Making The College Choice: These Schools Have Room For School Applications [VIDEO]By Khaleb Skye A. Cruz, UniversityHerald Reporter
A lot of schools are still accepting students for this fall. Read on to find out. About one-third of the 1,300 four-year colleges and universities in the United States that belong to the National Association for College Admission Counseling have available slots next fall for freshmen and transfer students.
According to News & Record, 19 of these schools are in North Carolina. Greensboro College, Guilford College, and High Point University will still consider the applications of qualified students. Elon University will do the same but is currently accepting transfer students only. All four institutions have on-campus housing and financial aid available for late applicants.
Unfortunately, it is impossible to know how many incoming college students are still deciding where to attend this fall. Nonetheless, an oft-cited Harvard University study suggests that somewhere between 10-40 percent of incoming freshmen change their minds over the summer. Otherwise known as the "summer melt", this phenomenon is more common among low-income students.

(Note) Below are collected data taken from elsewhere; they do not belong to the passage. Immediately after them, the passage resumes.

(** A body that fails its validators. *)
Definition validated {A B} (body : option A) (handler : A → M B) : M B :=
  match body with Some payload => handler payload | None => http 422 "validation error" end.

Definition lifecycle_write (op : user_operation) (valid : bool) (key : string) (admin : User)
    : M (AdminUserRead * bool) :=
  _ ← reject_if (negb (valid && IdempotencyKey_valid key)) 422 "validation error";
  run_operation settings op (u_id admin) key.

(** The retries of a status update and of a revocation are bounded by
    [status_update_terminates] and [revocation_terminates]; the body of a status update
    has passed its validators. *)
Definition handle (r : request) : M () :=
  match r with
  | RegisterWorker payload bootstrap => ignore (register_worker settings payload bootstrap)
  | ReEnrollWorker payload bootstrap => ignore (re_enroll_worker settings payload bootstrap)
  | PrepareTokenRotation rotation_id token =>
      as_worker token (prepare_token_rotation settings rotation_id)
  | ActivateTokenRotation rotation_id token pending =>
      as_worker token (λ worker, activate_token_rotation settings rotation_id worker pending)
  | AbortTokenRotation rotation_id token => as_worker token (abort_token_rotation rotation_id)
  | RevokeWorkerToken worker_id payload token =>
      as_admin token (λ admin, revoke_worker_token settings 2 worker_id payload (u_id admin))
  | GetWorker worker_id token => as_admin token (λ _, get_worker settings worker_id)
  | Heartbeat payload token => as_worker token (heartbeat settings payload)
  | Claim capabilities token => as_worker token (claim settings storage capabilities)
  | NextJob token => as_worker token (next_job settings storage)
  | RenewLease job_id lease_id token => as_worker token (renew_lease settings job_id lease_id)
  | UpdateJobStatus job_id payload token =>
      as_worker token (λ worker,
        _ ← reject_if (negb (JobStatusUpdate_valid payload)) 422 "validation error";
        update_job_status settings samples_verified 3 job_id payload (w_id worker))
  | IngestLogs job_id payload token =>
      as_worker token (λ worker, ingest_logs job_id payload (w_id worker))
  | IngestMetrics job_id payload token =>
      as_worker token (λ worker, ingest_metrics settings job_id payload (w_id worker))
  | IngestArtifacts job_id payload token =>
      as_worker token (λ worker, ingest_artifacts settings job_id payload (w_id worker))
  | DownloadJobDataset job_id lease_id attempt_id token =>
      as_worker token (λ worker, download_job_dataset settings storage create_download_url job_id
                                   worker lease_id attempt_id)
  | DownloadJobTestSetItem job_id item_id lease_id attempt_id token =>
      as_worker token (λ worker, download_job_test_set_item settings storage create_download_url
                                   job_id item_id worker lease_id attempt_id)
  | GetJob job_id token => as_user token (get_job job_id)
  | ListJobs experiment_id job_status offset limit token =>
      as_user token (λ user, list_jobs user experiment_id job_status offset limit)
  | GetExperiment experiment_id token => as_user token (get_experiment experiment_id)
  | CreateExperiment payload token => as_user token (create_experiment settings payload)
  | UpdateExperiment experiment_id payload token =>
      as_user token (update_experiment experiment_id payload)
  | DeleteExperiment experiment_id version token =>
      as_user token (delete_experiment settings experiment_id version)
  | CreateJob config token => as_user token (create_job settings config)
  | CancelJob job_id token => as_user token (cancel_job job_id)
  | RetryJob job_id token => as_user token (retry_job job_id)
  | Login email password =>
      ignore (validated (LoginRequest_of email password) (login settings))
  | Logout token => sign_out settings token
  | Me token => as_user token (λ user, mret user)
  | ListUsers email role active offset limit token =>
      as_admin token (λ _, list_users email role active offset limit)
  | ListJobLogs job_id query token =>
      as_user token (λ user, checked (LogQuery_valid query) (list_job_logs job_id query user))
  | ListJobMetrics job_id query token =>
      as_user token (λ user, checked (MetricQuery_valid query) (list_job_metrics job_id query user))
  | StreamJobLogs job_id after last_event_id token =>
      auth ← require_user_auth settings token;
      ignore (checked (bounded (length_within 1 512) after && bounded (length_within 1 512) last_event_id)
                (start_stream job_id after last_event_id auth))
  | GetUser user_id token => as_admin token (λ _, get_user user_id)
  | CreateUser email password role active key token =>
      as_admin token (λ admin, validated (AdminUserCreate_of email password role active)
        (λ payload, lifecycle_write (OpCreate payload) true key admin))
  | UpdateUserAccess user_id payload key token =>
      as_admin token (lifecycle_write (OpUpdate user_id payload)
                        (AdminUserAccessUpdate_valid payload) key)
  | ResetUserPassword user_id payload key token =>
      as_admin token (lifecycle_write (OpReset user_id payload)
                        (AdminUserPasswordReset_valid payload) key)
  | InitializeArtifactUpload job_id payload token =>
      as_worker token (λ worker,
        checked (ArtifactUploadInitRequest_valid payload)
          (initialize_artifact_upload settings adapter base_url job_id payload (w_id worker)))
  | LocalPresignedUpload upload_id upload_token content_length content_type body =>
      local_presigned_upload settings adapter upload_id upload_token content_length content_type body
  | FinalizeArtifactUpload job_id upload_id payload token =>
      as_worker token (λ worker,
        checked (ArtifactUploadFinalizeRequest_valid payload)
          (finalize_artifact_upload settings adapter job_id upload_id payload (w_id worker)))
  | DownloadArtifact artifact_id token =>
      as_user token (download_artifact settings adapter base_url artifact_id)
  | ReconcileArtifactCleanup =>
      ignore (reconcile_artifact_upload_cleanup settings adapter None)
  | EnsureAdmin email password => ignore (ensure_admin_user email password)
  | ProcessMlflow => ignore (process_pending_once settings)
  end.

For one, they choose to attend a local community college instead of a four-year school. The most common reason why students are still "shopping" around is that they often have a change of heart after summer orientation. First, the school might be too far away. Second, particular programs may be different from what was advertised.
Lastly, the student simply did not like the college. Some students suddenly run into financial problems too. Others reported that their family moved to another location for job reasons. More often than expected, though, there are the ones who could not leave their high school sweethearts.
Now, students looking for a new school turn to two things only: their friends or Google. In a few cases, admissions directors shared that they have encountered students who put down deposits on several schools. However, they then delay their choice long past May 1.